* RECORDS SUPPLIED *

····················

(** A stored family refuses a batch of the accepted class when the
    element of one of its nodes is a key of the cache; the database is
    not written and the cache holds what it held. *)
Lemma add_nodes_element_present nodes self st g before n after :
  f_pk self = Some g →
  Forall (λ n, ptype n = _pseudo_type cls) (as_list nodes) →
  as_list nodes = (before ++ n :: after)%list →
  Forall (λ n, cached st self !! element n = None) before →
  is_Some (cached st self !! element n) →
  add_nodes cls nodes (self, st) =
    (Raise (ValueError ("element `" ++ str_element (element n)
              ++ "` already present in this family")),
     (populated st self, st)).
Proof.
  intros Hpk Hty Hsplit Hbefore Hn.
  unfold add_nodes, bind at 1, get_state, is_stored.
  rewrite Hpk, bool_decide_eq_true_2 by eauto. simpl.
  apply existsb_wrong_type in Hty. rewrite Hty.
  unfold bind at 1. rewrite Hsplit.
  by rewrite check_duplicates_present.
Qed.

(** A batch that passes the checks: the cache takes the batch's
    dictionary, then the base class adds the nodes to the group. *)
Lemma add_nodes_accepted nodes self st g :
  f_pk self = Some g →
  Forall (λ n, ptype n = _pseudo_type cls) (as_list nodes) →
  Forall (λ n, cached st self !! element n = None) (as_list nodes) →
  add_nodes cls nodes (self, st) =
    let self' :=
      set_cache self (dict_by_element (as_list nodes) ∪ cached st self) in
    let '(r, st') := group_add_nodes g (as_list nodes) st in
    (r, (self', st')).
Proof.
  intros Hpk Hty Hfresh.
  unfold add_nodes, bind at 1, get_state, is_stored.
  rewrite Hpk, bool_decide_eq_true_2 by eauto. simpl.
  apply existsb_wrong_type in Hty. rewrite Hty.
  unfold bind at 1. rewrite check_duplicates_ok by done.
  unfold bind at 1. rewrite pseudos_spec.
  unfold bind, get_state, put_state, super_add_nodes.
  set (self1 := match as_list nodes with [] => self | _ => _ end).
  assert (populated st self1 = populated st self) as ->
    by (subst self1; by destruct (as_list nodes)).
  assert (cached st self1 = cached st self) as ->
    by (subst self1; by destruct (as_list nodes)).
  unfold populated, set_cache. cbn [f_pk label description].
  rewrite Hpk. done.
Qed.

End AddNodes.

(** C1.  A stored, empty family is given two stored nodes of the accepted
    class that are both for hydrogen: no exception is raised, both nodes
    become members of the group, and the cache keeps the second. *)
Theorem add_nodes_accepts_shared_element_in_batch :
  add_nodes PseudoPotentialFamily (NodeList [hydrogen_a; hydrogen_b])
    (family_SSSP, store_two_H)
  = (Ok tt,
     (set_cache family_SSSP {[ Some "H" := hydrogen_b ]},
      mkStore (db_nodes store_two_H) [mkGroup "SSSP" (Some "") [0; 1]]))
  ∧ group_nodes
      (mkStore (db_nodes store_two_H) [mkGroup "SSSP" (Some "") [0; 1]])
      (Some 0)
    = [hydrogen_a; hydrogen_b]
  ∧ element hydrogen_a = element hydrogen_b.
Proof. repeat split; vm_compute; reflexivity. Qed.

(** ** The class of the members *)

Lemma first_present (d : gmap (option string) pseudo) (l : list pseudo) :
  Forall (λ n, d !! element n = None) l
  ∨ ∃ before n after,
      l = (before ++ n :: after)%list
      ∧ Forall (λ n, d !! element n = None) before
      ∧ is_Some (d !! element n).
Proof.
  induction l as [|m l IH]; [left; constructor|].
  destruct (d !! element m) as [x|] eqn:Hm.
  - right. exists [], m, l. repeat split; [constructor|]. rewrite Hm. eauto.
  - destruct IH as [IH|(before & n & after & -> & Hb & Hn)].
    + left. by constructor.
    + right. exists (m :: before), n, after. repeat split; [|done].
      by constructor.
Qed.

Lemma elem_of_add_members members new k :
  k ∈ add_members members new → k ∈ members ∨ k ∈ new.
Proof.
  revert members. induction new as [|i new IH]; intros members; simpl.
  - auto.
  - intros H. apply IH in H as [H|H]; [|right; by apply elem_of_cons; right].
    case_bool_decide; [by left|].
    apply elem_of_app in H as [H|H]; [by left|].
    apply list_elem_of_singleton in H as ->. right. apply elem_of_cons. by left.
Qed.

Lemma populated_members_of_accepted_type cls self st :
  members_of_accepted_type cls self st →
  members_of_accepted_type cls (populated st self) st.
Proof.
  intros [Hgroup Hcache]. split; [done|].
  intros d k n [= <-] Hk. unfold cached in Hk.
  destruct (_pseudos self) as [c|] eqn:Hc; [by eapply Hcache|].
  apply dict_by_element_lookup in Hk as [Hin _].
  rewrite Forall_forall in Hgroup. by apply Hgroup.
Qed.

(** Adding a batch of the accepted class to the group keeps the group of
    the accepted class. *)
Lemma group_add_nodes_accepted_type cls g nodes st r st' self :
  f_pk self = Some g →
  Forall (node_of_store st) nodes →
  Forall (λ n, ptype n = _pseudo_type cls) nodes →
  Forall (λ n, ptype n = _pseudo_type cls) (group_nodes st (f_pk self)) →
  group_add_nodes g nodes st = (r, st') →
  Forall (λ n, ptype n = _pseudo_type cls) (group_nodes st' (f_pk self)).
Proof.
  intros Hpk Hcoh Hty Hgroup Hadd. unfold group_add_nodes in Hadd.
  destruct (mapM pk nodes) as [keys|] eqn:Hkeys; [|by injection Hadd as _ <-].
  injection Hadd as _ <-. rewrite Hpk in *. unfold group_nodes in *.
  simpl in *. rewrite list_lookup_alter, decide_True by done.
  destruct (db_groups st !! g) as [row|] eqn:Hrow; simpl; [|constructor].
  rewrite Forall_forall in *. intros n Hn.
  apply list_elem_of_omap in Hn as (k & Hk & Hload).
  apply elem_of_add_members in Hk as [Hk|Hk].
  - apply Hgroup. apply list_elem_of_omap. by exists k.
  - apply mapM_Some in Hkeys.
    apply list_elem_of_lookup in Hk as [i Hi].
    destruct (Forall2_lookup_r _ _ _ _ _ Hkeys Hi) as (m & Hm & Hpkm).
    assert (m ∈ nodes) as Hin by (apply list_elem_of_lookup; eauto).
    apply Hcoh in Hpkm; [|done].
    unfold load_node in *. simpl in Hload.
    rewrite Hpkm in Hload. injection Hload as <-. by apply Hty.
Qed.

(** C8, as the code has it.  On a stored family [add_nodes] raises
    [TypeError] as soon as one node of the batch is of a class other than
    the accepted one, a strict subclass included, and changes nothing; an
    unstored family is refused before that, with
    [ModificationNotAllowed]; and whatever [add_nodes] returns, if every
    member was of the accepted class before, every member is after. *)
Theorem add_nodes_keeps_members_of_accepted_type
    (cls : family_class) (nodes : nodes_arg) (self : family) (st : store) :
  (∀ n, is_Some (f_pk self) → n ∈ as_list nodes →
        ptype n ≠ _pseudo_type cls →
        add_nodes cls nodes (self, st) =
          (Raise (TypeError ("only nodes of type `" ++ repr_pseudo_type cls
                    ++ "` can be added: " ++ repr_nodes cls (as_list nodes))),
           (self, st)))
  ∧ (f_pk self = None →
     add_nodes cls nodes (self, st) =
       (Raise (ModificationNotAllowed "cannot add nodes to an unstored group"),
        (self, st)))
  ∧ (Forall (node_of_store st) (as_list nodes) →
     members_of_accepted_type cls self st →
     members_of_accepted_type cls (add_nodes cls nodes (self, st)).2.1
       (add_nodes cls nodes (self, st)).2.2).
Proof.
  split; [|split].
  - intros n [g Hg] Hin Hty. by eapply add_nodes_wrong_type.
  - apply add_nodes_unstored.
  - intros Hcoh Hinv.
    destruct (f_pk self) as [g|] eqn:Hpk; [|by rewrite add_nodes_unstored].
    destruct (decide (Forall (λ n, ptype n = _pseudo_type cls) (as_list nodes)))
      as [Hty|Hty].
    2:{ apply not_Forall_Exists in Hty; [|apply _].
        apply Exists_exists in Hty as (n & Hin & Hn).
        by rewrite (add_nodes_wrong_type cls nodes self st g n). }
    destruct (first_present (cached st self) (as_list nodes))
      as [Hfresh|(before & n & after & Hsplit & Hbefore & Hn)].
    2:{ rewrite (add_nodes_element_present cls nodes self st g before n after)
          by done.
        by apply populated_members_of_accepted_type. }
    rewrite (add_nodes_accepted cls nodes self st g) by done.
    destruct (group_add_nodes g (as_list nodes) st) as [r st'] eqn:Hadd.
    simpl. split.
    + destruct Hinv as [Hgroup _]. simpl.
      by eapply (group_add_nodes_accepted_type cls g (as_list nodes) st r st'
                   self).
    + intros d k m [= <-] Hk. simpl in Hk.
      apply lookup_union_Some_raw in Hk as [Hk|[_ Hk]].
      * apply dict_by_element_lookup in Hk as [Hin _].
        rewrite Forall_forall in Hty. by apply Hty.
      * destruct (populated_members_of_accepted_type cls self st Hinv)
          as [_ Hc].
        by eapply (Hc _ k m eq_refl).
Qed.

····················

* YOUR TASK *
Wherever the string "Hbefore" appears in a line above, copy that line.

* EXERCISE RESULT *
  intros Hpk Hty Hsplit Hbefore Hn.
      as [Hfresh|(before & n & after & Hsplit & Hbefore & Hn)].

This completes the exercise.